Senior Innovation Regulatory Affairs Specialist

Job Description

In this role, you have the opportunity to

Become part of a dynamic environment where latest technologies like augmented reality, artificial intelligence, cloud computing and robotics are used to create clinical and/or economical value in the field of diagnostic and interventional imaging. In the Innovation group of Philips Image Guided Therapy – Systems (IGT-S) we are working on exciting new solutions to better serve the needs of patients and physicians while lowering the cost of care. The group consists of clinical, technical and business professionals which, together with their network, work in an agile fashion on clinical studies, clinical prototypes or even on small scale product introductions as part of a venture team. Take on the challenge of the associated regulatory environment where regulatory pathways are still to be explored and cannot solely be based on the concept of predicate devices!

You are responsible for

  • Developing and implementing regulatory strategy to support the innovation and new business development roadmap.
  • Coordinating and preparing (pre)submissions and participating in meetings with FDA and other external regulatory agencies
  • Creating the content of (pre)submission packages for investigational devices and product releases
  • Planning, coordination and preparation of document packages for regulatory submissions to all targeted countries
  • Creating an environment of positive feedback, and use professional concepts and company objectives to resolve complex issues in creative and effective ways.
  • Supporting clinical scientists and analysts in setting up partnerships, studies and supporting investigations initiated by clinicians in the field, ensuring compliance with regulatory standards

You are a part of

You will be a member of the IGT-S regulatory team which is part of the global Philips Regulatory organization and will be reporting to the Director of Regulatory for IGT-S.

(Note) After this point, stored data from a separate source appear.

Lemma get_location_run v s :
get_location v s =
match redis_get (location_key v) (co_redis s) with
| (Ok (Some raw), r) =>
  (position ← loads raw;
   match position with
   | PDict d =>
       lat ← getitem d "lat"; lng ← getitem d "lng"; recorded_at ← getitem d "recorded_at";
       mret (("vehicle_id", PStr v) :: Telemetry.position lat lng recorded_at)
   | _ => raise TypeError
   end) (mk_consumer (co_mongo s) r)
| (Ok None, r) =>
  (Err (HTTPException 404 "no recent location for this vehicle"), mk_consumer (co_mongo s) r)
| (Err e, r) => (Err e, mk_consumer (co_mongo s) r)
end.
Proof.
unfold get_location, get_latest_position, on_redis. rewrite bind_assoc, run_bind.
destruct (redis_get _ _) as [[[raw|]|e] r]; [|done..]. rewrite bind_assoc.
unfold loads. by destruct (json_loads raw).
Qed.
End delivery.

(** C35: whatever was redelivered, lost in a crash or expired, the location
    endpoint answers for a vehicle with the position of one of its packets,
    never one older than the last of its packets below the committed offset;
    once the consumer has caught up that is the last packet published.  Every
    packet below the offset is in Mongo. *)
Theorem location_is_latest {R : Type} `{!Redis R} `{!RedisLaws R} `{!FloatText} `{!FloatLaws}
    (ttl : Z) (s0 s s' : consumer_state R) (l : log) (off : nat) (v : string) (d : dict) :
  delivery_start s0 → rtc (telemetry_delivery ttl) ([], s0, 0) (l, s, off) →
  get_location v s = (Ok d, s') →
  (∃ i p, last_record l off i v p ∧ d = location_response v p) ∧
  ∀ r, r ∈ take off l → packet_value r ∈ co_mongo s.
Proof.
  intros Hstart (Hoff & Hd & Hm & Hk)%delivery_inv_reachable; [|done]. intros Hr. split; [|done].
  rewrite get_location_run in Hr.
  destruct (redis_get _ _) as [[[raw|]|e] r] eqn:E; [|done..].
  apply redis_get_Ok in E as [Hraw _]. symmetry in Hraw.
  apply Hk in Hraw as (i & p & -> & Hi). exists i, p. split; [done|].
  rewrite run_bind, loads_position in Hr; [by injection Hr|].
  eapply Forall_lookup_1 in Hd; [|apply Hi]. done.
Qed.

The IGT-S RA team is a high-performance, culturally diverse, and very dynamic team. It consists of 40 people located in India, China and the Netherlands. This position is located in the Netherlands and supporting the needs of the IGT-S innovation group.

To succeed in this role, you should have the following skills and experience

  • Master of Science or PhD in a technical or clinical domain
  • Minimum of 10 years relevant working experience in medical device or pharma related to regulatory strategy development supporting submissions and product market introductions (required)
  • Experienced in leading regulatory affairs projects to create/ensure required CONTENT of documentation intended for regulatory submissions (required)
  • Excellent working knowledge of medical device regulations, FDA law, and regulations (requirement)
  • Extensive RA related experience of software medical devices/pharma on cloud/IT platform (required)
  • Experience with the global registration of standalone software in medical devices and the positioning of software in combination with other medical devices (required).
  • Experience with the medical practice of diagnostic and/or interventional imaging and thereby able to quickly capture the essential aspects and risk profile of our (investigational) devices
  • Entrepreneurial and creative mindset
  • Excellent verbal and written communication skills (English)
  • Good communicator and team player who is able to work in a flexible and goal-oriented environment.
  • Approx. 5% travel annually

In return, we offer you

We welcome you to a challenging, innovative environment with great opportunities for you to explore.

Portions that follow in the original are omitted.